About two-thirds of Blueprint Ventures investments are based on intellectual property developed at such tech companies as Intel Corp., NEC, Fujitsu and the Palo Alto Research Center. Blueprint also does deals that come out of corporate combinations. The firm recently invested in IntelliPath, a 25-person group of engineers that had been working on network switches inside McData. Brocade Communications Systems had no interest in pursuing the business line that the IntelliPath group had been working on when it bought McData last year, so Blueprint invested in the team and the intellectual property.

“We’ve seen over the last two or three years a 10-fold increase in the number of companies trying to do these kind of intellectual property spinouts,” Schachter says. “General Electric, Symantec, Interwoven, Sony, Siemens, Sprint—they’re all signaling intent to go do IP spinouts and we find ourselves in a good position to be the only group in town to focus on it.”
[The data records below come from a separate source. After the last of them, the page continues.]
(** One interrupt: the running task is charged a tick, or the head of the queue runs. *)
Lemma spec_charge_progress B s c t n i :
  sched_ok s -> quanta_le B s -> B < 4294967296 -> running s = Some (c, t) -> in_time B t -> s.2 !! n = Some i ->
  let s' := (spec_charge s).2 in
  quanta_le B s' /\
  ((exists t', running s' = Some (c, t') /\ in_time B t' /\ remaining t' < remaining t /\ s'.2 !! n = Some i) \/
   (exists c' t', running s' = Some (c', t') /\ in_time B t' /\ remaining t = 1 /\
      match n with O => c' = i | S m => s'.2 !! m = Some i end)).
Proof.
  intros Hs HB HB32 Hrun (Ht0 & Ht1 & HtB) Hi. destruct (running_lookup _ _ _ Hrun) as (Hc & Ht & Hst).
  pose proof (running_notin _ _ _ Hs Hrun) as Hcq. cbn zeta. unfold spec_charge. rewrite Hrun.
  destruct s as [k q]. cbn [fst snd] in *. rewrite (u32_small (ticks t + 1)) by lia.
  assert (forall g, (forall x, quantum (g x) = quantum x) -> quanta_le B (kupd c g k, q)) as HBg.
  { intros g Hg j x. cbn [fst]. rewrite kupd_table. case_decide; [|by apply HB]. subst. rewrite Ht.
    intros [= <-]. by rewrite Hg. }
  destruct (Z.leb_spec (quantum t) (ticks t + 1)) as [Hle|Hlt].
  - assert (remaining t = 1) as Hrem by (unfold remaining; lia).
    unfold spec_enqueue. cbn [fst snd]. rewrite kupd_compose.
    set (k1 := kupd c (fun x => set_ready (tick_up x)) k).
    destruct q as [|j q]; [done|]. assert (c <> j) by (intros ->; apply Hcq; by left).
    destruct (table_some _ j Hs (so_range _ Hs j ltac:(by left))) as [tj Htj]. cbn [fst] in Htj.
    assert (task_table k1 !! j = Some tj) as Htj1 by (unfold k1; by rewrite kupd_table, decide_False).
    unfold spec_select. cbn [app fst snd]. rewrite Htj1. cbn [fst snd]. split.
    + assert (quanta_le B (k1, q)) as HB1 by (apply (HBg (fun x => set_ready (tick_up x))); done).
      intros j' x. cbn [fst]. change (task_table (switch_to j tj k1)) with (task_table (kupd j set_running k1)).
      rewrite kupd_table. case_decide; [|by apply HB1]. subst. rewrite Htj1. intros [= <-]. apply (HB j' tj Htj).
    + right. exists j, (set_running tj). split; [by apply running_switch|]. split.
      { split; [done|]. split; [done|]. exact (HB j tj Htj). }
      split; [exact Hrem|]. destruct n as [|n]; [by injection Hi|]. by apply lookup_app_l_Some.
  - split; [by apply HBg|]. left. exists (tick_up t). split.
    { unfold running. cbn [fst snd]. change (current_task (kupd _ _ _)) with (current_task k). rewrite Hc.
      rewrite kupd_table, decide_True, Ht by done. cbn [fmap option_fmap option_map]. by rewrite decide_True. }
    assert (ticks (tick_up t) = ticks t + 1) as Etk by exact (u32_small (ticks t + 1) ltac:(lia)).
    assert (quantum (tick_up t) = quantum t) as Eq by done.
    unfold in_time, remaining. rewrite Etk, Eq. split_and!; [lia..|done].
Qed.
The first big exit of Blueprint Ventures happened last year when portfolio company LANDesk was bought by Avocent (Nasdaq: AVCT) for $416 million in cash and stock, plus an additional $60 million if LANDesk meets financial targets.

LANDesk, which makes software to manage desktop computers in the enterprise, was launched within Intel. The chipmaker spun out the company on its own in 2002 with one round of funding totaling $17 million from Blueprint, Vector Capital and vSpring Capital.

At the time the acquisition was announced, Schachter described the deal as “a grand slam home run for the investors and for Intel, the corporate spinner.” He declined to reveal the ROI.

Schachter notes that investing in early stage corporate IP spinouts allows the firm to invest in deals for fairly cheap. The capital efficiency of such ventures makes it easier to win sizable returns. “That’s a headliner that attracts a lot of attention from LPs who are wondering how to make money in this sector,” Schachter says. “They’re looking for ways to break out of this morass.”

Lawrence Aragon contributed to this story.